(** C8.  Whenever [add], [get] or [remove] returns an error, the registry
    after the call is the registry before it; the error's cause is
    [ErrEmptyValue] for [add], and [ErrEmptyValue] or [ErrDataNotFound]
    for [get] and [remove]. *)
Theorem failing_calls_change_nothing (m : stateSyncMap) key v :
  (∀ err, (add key v m).1 = Some err →
          Cause err = ErrEmptyValue ∧ after (add key v) m = m) ∧
  (∀ err, (get key m).1.2 = Some err →
          (Cause err = ErrEmptyValue ∨ Cause err = ErrDataNotFound) ∧
          after (get key) m = m) ∧
  (∀ err, (remove key m).1 = Some err →
          (Cause err = ErrEmptyValue ∨ Cause err = ErrDataNotFound) ∧
          after (remove key) m = m).
Proof.
  unfold after. rewrite add_unfold, get_unfold, remove_unfold.
  destruct (IsEmptyStr key); simpl.
  - split_and!; intros err [= <-]; auto.
  - split_and!; [done | |]; destruct (m !! key); simpl; try done;
      intros err [= <-]; auto.
Qed.

(** C9.  On a non-empty key [add] returns no error for any value at all,
    and [get] then returns that value without looking at its kind.  Values
    of a type other than the four pointer types, and the nil interface,
    have no variant kind; for a value without one, each of the four typed
    lookups returns no pointer and an error whose cause is
    [ErrConvertFailed]. *)
Theorem store_takes_any_value (m : stateSyncMap) key v :
  key ≠ EmptyString →
  add key v m = (None, <[key := v]> m) ∧
  get key (<[key := v]> m) = ((v, None), <[key := v]> m) ∧
  (∀ x, kind_of (otherValue x) = None) ∧ kind_of nil = None ∧
  (kind_of v = None →
   getAsSuperState key (<[key := v]> m)
   = ((null, Some (convertFailedError key v)), <[key := v]> m) ∧
   getAsClientState key (<[key := v]> m)
   = ((null, Some (convertFailedError key v)), <[key := v]> m) ∧
   getAsPeerState key (<[key := v]> m)
   = ((null, Some (convertFailedError key v)), <[key := v]> m) ∧
   getAsPieceState key (<[key := v]> m)
   = ((null, Some (convertFailedError key v)), <[key := v]> m) ∧
   Cause (convertFailedError key v) = ErrConvertFailed).
Proof.
  intros Hkey%IsEmptyStr_false.
  rewrite add_unfold, get_unfold, getAsSuperState_unfold,
    getAsClientState_unfold, getAsPeerState_unfold, getAsPieceState_unfold.
  unfold typed_result, stateSyncMap in *. rewrite Hkey, lookup_insert_eq.
  split_and!; try done.
  intros Hv. by destruct v.
Qed.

# Your objective:
Only one stretch of the entries above is wanted: the lines from the one containing "after (get key) m = m) ∧" through the one containing "On a non-empty". Please reproduce it exactly.

# Exercise solution:
          after (get key) m = m) ∧
  (∀ err, (remove key m).1 = Some err →
          (Cause err = ErrEmptyValue ∨ Cause err = ErrDataNotFound) ∧
          after (remove key) m = m).
Proof.
  unfold after. rewrite add_unfold, get_unfold, remove_unfold.
  destruct (IsEmptyStr key); simpl.
  - split_and!; intros err [= <-]; auto.
  - split_and!; [done | |]; destruct (m !! key); simpl; try done;
      intros err [= <-]; auto.
Qed.

(** C9.  On a non-empty key [add] returns no error for any value at all,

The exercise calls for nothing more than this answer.